(Records from a data collection)
Lemma attempt_reads (session_get : transport) (gauge_id : yaml)
    (key_label : string) (api_key : option string) (r : response) (x : float)
    (s_rem s_lim : string) (remaining limit : Z) (st : state) :
  session_get key_label (build_request gauge_id api_key) = GetReturns r ->
  raise_for_status r = Ok tt ->
  headers_get "X-RateLimit-Remaining" (headers r) = Some s_rem ->
  headers_get "X-RateLimit-Limit" (headers r) = Some s_lim ->
  py_int_of_str s_rem = Ok remaining ->
  py_int_of_str s_lim = Ok limit ->
  float_overflows remaining = false ->
  float_overflows limit = false ->
  float_overflows (limit - remaining) = false ->
  parse_reading (body r) = Ok x ->
  attempt session_get gauge_id key_label api_key st
  = (Ok x, observed key_label remaining limit st).
Proof.
  intros Hget Hstatus Hr Hl Hpr Hpl Hor Hol Hou Hx.
  unfold attempt. unfold bind at 1, lift at 1. rewrite Hget.
  unfold bind at 1, lift at 1. rewrite Hstatus.
  unfold bind at 1.
  rewrite (update_rate_limits_observed _ _ _ _ _ _ _ Hr Hl Hpr Hpl Hor Hol Hou).
  unfold lift. now rewrite Hx.
Qed.

(** What does hold: when the backup's response carries both headers, the
    429 of the primary is passed over silently and the backup's reading is
    returned, with the backup's quota recorded. *)
Lemma failover_with_headers (session_get : transport) (gauge_id : yaml)
    (r1 r2 : response) (x : float)
    (s_rem s_lim : string) (remaining limit : Z) (st : state) :
  session_get "primary" (build_request gauge_id API_KEY_PRIMARY) = GetReturns r1 ->
  status_code r1 = 429 ->
  session_get "backup" (build_request gauge_id API_KEY_BACKUP) = GetReturns r2 ->
  raise_for_status r2 = Ok tt ->
  headers_get "X-RateLimit-Remaining" (headers r2) = Some s_rem ->
  headers_get "X-RateLimit-Limit" (headers r2) = Some s_lim ->
  py_int_of_str s_rem = Ok remaining ->
  py_int_of_str s_lim = Ok limit ->
  float_overflows remaining = false ->
  float_overflows limit = false ->
  float_overflows (limit - remaining) = false ->
  parse_reading (body r2) = Ok x ->
  fetch_usgs_gauge session_get gauge_id st
  = (Ok x, observed "backup" remaining limit st).
Proof.
  intros H1 Hs1 H2 Hs2 Hr Hl Hpr Hpl Hor Hol Hou Hx.
  unfold fetch_usgs_gauge. rewrite fetch_with_keys_cons.
  rewrite (attempt_refused _ _ _ _ r1 (HTTPError 429) st H1)
    by (unfold raise_for_status; now rewrite Hs1).
  rewrite fetch_with_keys_cons.
  change (warned gauge_id "primary" (HTTPError 429) st) with st.
  now rewrite (attempt_reads _ _ _ _ r2 x s_rem s_lim remaining limit st).
Qed.

(** *** What a call returns does not depend on the registry *)

Lemma oblivious_ret {A : Type} (a : A) : oblivious (ret a).
Proof. now intros st st'. Qed.

Lemma oblivious_raise {A : Type} (e : exn) : oblivious (@raise A e).
Proof. now intros st st'. Qed.

Lemma oblivious_lift {A : Type} (r : res A) : oblivious (lift r).
Proof. now intros st st'. Qed.

Lemma oblivious_modify (f : state -> state) : oblivious (modify f).
Proof. now intros st st'. Qed.

Lemma oblivious_print (l : log_line) : oblivious (print l).
Proof. now intros st st'. Qed.

Lemma oblivious_bind {A B : Type} (m : M A) (k : A -> M B) :
  oblivious m -> (forall a, oblivious (k a)) -> oblivious (bind m k).
Proof.
  intros Hm Hk st st'. unfold bind. specialize (Hm st st').
  destruct (m st) as [[a | e] s1], (m st') as [[a' | e'] s1'];
    simpl in Hm; try discriminate.
  - injection Hm as ->. apply Hk.
  - now injection Hm as ->.
Qed.

Lemma oblivious_try_except {A : Type} (m : M A) (h : exn -> M A) :
  oblivious m -> (forall e, oblivious (h e)) -> oblivious (try_except m h).
Proof.
  intros Hm Hh st st'. unfold try_except. specialize (Hm st st').
  destruct (m st) as [[a | e] s1], (m st') as [[a' | e'] s1'];
    simpl in Hm; try discriminate.
  - assumption.
  - injection Hm as ->. apply Hh.
Qed.

Create HintDb oblivious.
#[local] Hint Resolve oblivious_ret oblivious_raise oblivious_lift oblivious_modify
  oblivious_print : oblivious.

Ltac oblivious_step :=
  first [ apply oblivious_bind; [| intros ?]
        | apply oblivious_try_except; [| intros ?]
        | solve [auto with oblivious] ].

Lemma oblivious_pass_ValueError (e : exn) : oblivious (pass_ValueError e).
Proof. unfold pass_ValueError. destruct (is_ValueError e); auto with oblivious. Qed.

Lemma oblivious_update_rate_limits (key_label : string) (r : response) :
  oblivious (update_rate_limits key_label r).
Proof.
  unfold update_rate_limits.
  destruct (headers_get "X-RateLimit-Remaining" (headers r));
    destruct (headers_get "X-RateLimit-Limit" (headers r));
    repeat first [ apply oblivious_pass_ValueError | oblivious_step ].
Qed.

Lemma oblivious_attempt (session_get : transport) (gauge_id : yaml)
    (key_label : string) (api_key : option string) :
  oblivious (attempt session_get gauge_id key_label api_key).
Proof.
  unfold attempt.
  repeat first [ apply oblivious_update_rate_limits | oblivious_step ].
Qed.

Lemma oblivious_on_error (gauge_id : yaml) (key_label : string) (e : exn) :
  oblivious (on_error gauge_id key_label e).
Proof.
  unfold on_error. destruct e as [| | | | | | | | | code |]; auto with oblivious.
  destruct (code =? 429); auto with oblivious.
Qed.

Lemma oblivious_fetch_with_keys (session_get : transport) (gauge_id : yaml)
    (keys : list (string * option string)) :
  oblivious (fetch_with_keys session_get gauge_id keys).
Proof.
  induction keys as [| [key_label api_key] rest IH]; simpl.
  - auto with oblivious.
  - apply oblivious_bind.
    + apply oblivious_try_except.
      * apply oblivious_bind; [apply oblivious_attempt | auto with oblivious].
      * intros e. apply oblivious_bind; [apply oblivious_on_error | auto with oblivious].
    + intros [v |]; [auto with oblivious | exact IH].
Qed.

Lemma fetch_usgs_gauge_reading (session_get : transport) (gauge_id : yaml) (st : state) :
  fst (fetch_usgs_gauge session_get gauge_id st) = reading session_get gauge_id.
Proof. apply oblivious_fetch_with_keys. Qed.

Lemma reading_ok (session_get : transport) (gauge_id : yaml) :
  exists v, reading session_get gauge_id = Ok v.
Proof.
  unfold reading, fetch_usgs_gauge.
  destruct (fetch_with_keys_total session_get gauge_id
              [("primary", API_KEY_PRIMARY); ("backup", API_KEY_BACKUP)] initial_state)
    as (v & st' & H).
  exists v. now rewrite H.
Qed.




(** ** Properties of [metrics] *)

(** [x != float("nan")] holds for every float [x], not-a-number included:
    no float is equal to not-a-number. *)
Lemma ne_nan (x : float) : negb (PrimFloat.eqb x nan) = true.
Proof.
  rewrite FloatAxioms.eqb_spec. unfold SFeqb, SFcompare.
  replace (Prim2SF nan) with S754_nan by reflexivity.
  now destruct (Prim2SF x).
Qed.

(** *** Submitting and running the tasks *)

Lemma read_gauges_has_id (file : res yaml) (gauges : list gauge) :
  read_gauges file = Ok gauges -> Forall has_id gauges.
Proof.
  unfold read_gauges. destruct file as [doc |]; simpl; try discriminate.
  destruct doc; try discriminate. intros H. now apply check_entries_ok in H.
Qed.

Lemma read_gauge_file (gauges : list gauge) :
  Forall has_id gauges -> read_gauges (gauge_file gauges) = Ok gauges.
Proof. intros H. unfold read_gauges, gauge_file; simpl. now apply check_entries_well_formed. Qed.

Lemma submit_all_ok (gauges : list gauge) :
  Forall has_id gauges -> submit_all gauges = (id_of <$> gauges, None).
Proof.
  induction 1 as [| g gs Hg _ IH]; [reflexivity |].
  rewrite fmap_cons. cbn [submit_all]. rewrite IH.
  unfold has_id, dict_contains in Hg. unfold dict_index, id_of.
  now destruct (dict_get "id" g).
Qed.

Lemma futures_after_cons (session_get : nat -> transport) (ids : list yaml)
    (i : nat) (rest : list nat) (futures : gmap nat (res float)) :
  futures_after session_get ids (i :: rest) futures
  = futures_after session_get ids rest
      match ids !! i with
      | Some gauge_id => <[i := reading (session_get i) gauge_id]> futures
      | None => futures
      end.
Proof. reflexivity. Qed.

Lemma run_tasks_futures (session_get : nat -> transport) (ids : list yaml)
    (run_order : list nat) (futures : gmap nat (res float)) (st : state) :
  fst (run_tasks session_get ids run_order futures st)
  = Ok (futures_after session_get ids run_order futures).
Proof.
  revert futures st. induction run_order as [| i rest IH]; intros futures st.
  - reflexivity.
  - rewrite futures_after_cons. cbn [run_tasks]. unfold bind at 1, run_task.
    destruct (ids !! i) as [gauge_id |] eqn:Hi.
    + pose proof (fetch_usgs_gauge_reading (session_get i) gauge_id st) as Hr.
      destruct (fetch_usgs_gauge (session_get i) gauge_id st) as [outcome st'].
      simpl in Hr. subst outcome. apply IH.
    + apply IH.
Qed.

Lemma futures_after_lookup (session_get : nat -> transport) (ids : list yaml)
    (run_order : list nat) (futures : gmap nat (res float)) (i : nat) :
  futures_after session_get ids run_order futures !! i =
  match ids !! i with
  | Some gauge_id =>
      if decide (i ∈ run_order) then Some (reading (session_get i) gauge_id)
      else futures !! i
  | None => futures !! i
  end.
Proof.
  revert futures. induction run_order as [| j rest IH]; intros futures.
  - cbn. now destruct (ids !! i).
  - rewrite futures_after_cons, IH. destruct (ids !! i) as [gauge_id |] eqn:Hi.
    + destruct (decide (i = j)) as [-> | Hne].
      * rewrite Hi, lookup_insert_eq.
        rewrite (decide_True (P := j ∈ j :: rest)) by apply list_elem_of_here.
        now destruct (decide (j ∈ rest)).
      * assert ((match ids !! j with
                 | Some gauge_id0 => <[j := reading (session_get j) gauge_id0]> futures
                 | None => futures
                 end) !! i = futures !! i) as ->.
        { destruct (ids !! j); [now rewrite lookup_insert_ne | reflexivity]. }
        destruct (decide (i ∈ rest)) as [Hin | Hnin].
        -- rewrite decide_True; [reflexivity | now apply list_elem_of_further].
        -- rewrite decide_False; [reflexivity |].
           intros [? | ?]%elem_of_cons; congruence.
    + destruct (decide (i = j)) as [-> | Hne].
      * now rewrite Hi.
      * destruct (ids !! j); [now rewrite lookup_insert_ne | reflexivity].
Qed.

(** *** Collecting the results *)

Lemma collect_one_ok (g : gauge) (v : float) (successes failures : Z) (st : state) :
  collect_one g (Ok v) (successes, failures) st
  = (Ok (successes + 1, failures), with_streamflow <[gauge_labels g := v]> st).
Proof.
  unfold collect_one, bind, try_except, lift. cbn. rewrite ne_nan. reflexivity.
Qed.

Lemma collect_eq (gauges : list gauge) (futures : gmap nat (res float))
    (done_order : list nat) (successes failures : Z) (st : state) :
  (forall i outcome, futures !! i = Some outcome -> exists v, outcome = Ok v) ->
  collect gauges futures done_order (successes, failures) st
  = (Ok (successes + Z.of_nat (length (tasks_done gauges futures done_order)), failures),
     with_streamflow (samples (tasks_done gauges futures done_order)) st).
Proof.
  intros Hok. revert successes st.
  induction done_order as [| i rest IH]; intros successes st.
  - cbn. rewrite Z.add_0_r. now destruct st.
  - cbn [collect tasks_done omap list_omap].
    fold (tasks_done gauges futures rest).
    destruct (gauges !! i) as [g |]; [| apply IH].
    destruct (futures !! i) as [outcome |] eqn:Hf; [| apply IH].
    destruct (Hok i outcome Hf) as [v ->].
    unfold bind at 1. rewrite collect_one_ok, IH.
    cbn [length samples foldl fst snd]. f_equal. f_equal. f_equal. lia.
Qed.

(** *** What a call leaves alone in the registry *)

Lemma preserves_ret {A : Type} (a : A) : preserves (ret a).
Proof. now intros st. Qed.

Lemma preserves_raise {A : Type} (e : exn) : preserves (@raise A e).
Proof. now intros st. Qed.

Lemma preserves_lift {A : Type} (r : res A) : preserves (lift r).
Proof. now intros st. Qed.

Lemma preserves_print (l : log_line) : preserves (print l).
Proof. now intros st. Qed.

Lemma preserves_with_remaining (f : gmap string float -> gmap string float) :
  preserves (modify (with_remaining f)).
Proof. now intros st. Qed.

Lemma preserves_with_limit (f : gmap string float -> gmap string float) :
  preserves (modify (with_limit f)).
Proof. now intros st. Qed.

Lemma preserves_with_used (f : gmap string float -> gmap string float) :
  preserves (modify (with_used f)).
Proof. now intros st. Qed.

Lemma preserves_bind {A B : Type} (m : M A) (k : A -> M B) :
  preserves m -> (forall a, preserves (k a)) -> preserves (bind m k).
Proof.
  intros Hm Hk st. unfold bind. specialize (Hm st).
  destruct (m st) as [[a | e] s1]; simpl in Hm.
  - now rewrite Hk.
  - assumption.
Qed.

Lemma preserves_try_except {A : Type} (m : M A) (h : exn -> M A) :
  preserves m -> (forall e, preserves (h e)) -> preserves (try_except m h).
Proof.
  intros Hm Hh st. unfold try_except. specialize (Hm st).
  destruct (m st) as [[a | e] s1]; simpl in Hm.
  - assumption.
  - now rewrite Hh.
Qed.

Create HintDb preserves.
#[local] Hint Resolve preserves_ret preserves_raise preserves_lift preserves_print
  preserves_with_remaining preserves_with_limit preserves_with_used : preserves.

Ltac preserves_step :=
  first [ apply preserves_bind; [| intros ?]
        | apply preserves_try_except; [| intros ?]
        | solve [auto with preserves] ].

Lemma preserves_pass_ValueError (e : exn) : preserves (pass_ValueError e).
Proof. unfold pass_ValueError. destruct (is_ValueError e); auto with preserves. Qed.

Lemma preserves_update_rate_limits (key_label : string) (r : response) :
  preserves (update_rate_limits key_label r).
Proof.
  unfold update_rate_limits.
  destruct (headers_get "X-RateLimit-Remaining" (headers r));
    destruct (headers_get "X-RateLimit-Limit" (headers r));
    repeat first [ apply preserves_pass_ValueError | preserves_step ].
Qed.

Lemma preserves_attempt (session_get : transport) (gauge_id : yaml)
    (key_label : string) (api_key : option string) :
  preserves (attempt session_get gauge_id key_label api_key).
Proof.
  unfold attempt.
  repeat first [ apply preserves_update_rate_limits | preserves_step ].
Qed.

- **Your task**
Using the data above, copy each line that contains "GetReturns".

- **Written reply**
  session_get key_label (build_request gauge_id api_key) = GetReturns r ->
  session_get "primary" (build_request gauge_id API_KEY_PRIMARY) = GetReturns r1 ->
  session_get "backup" (build_request gauge_id API_KEY_BACKUP) = GetReturns r2 ->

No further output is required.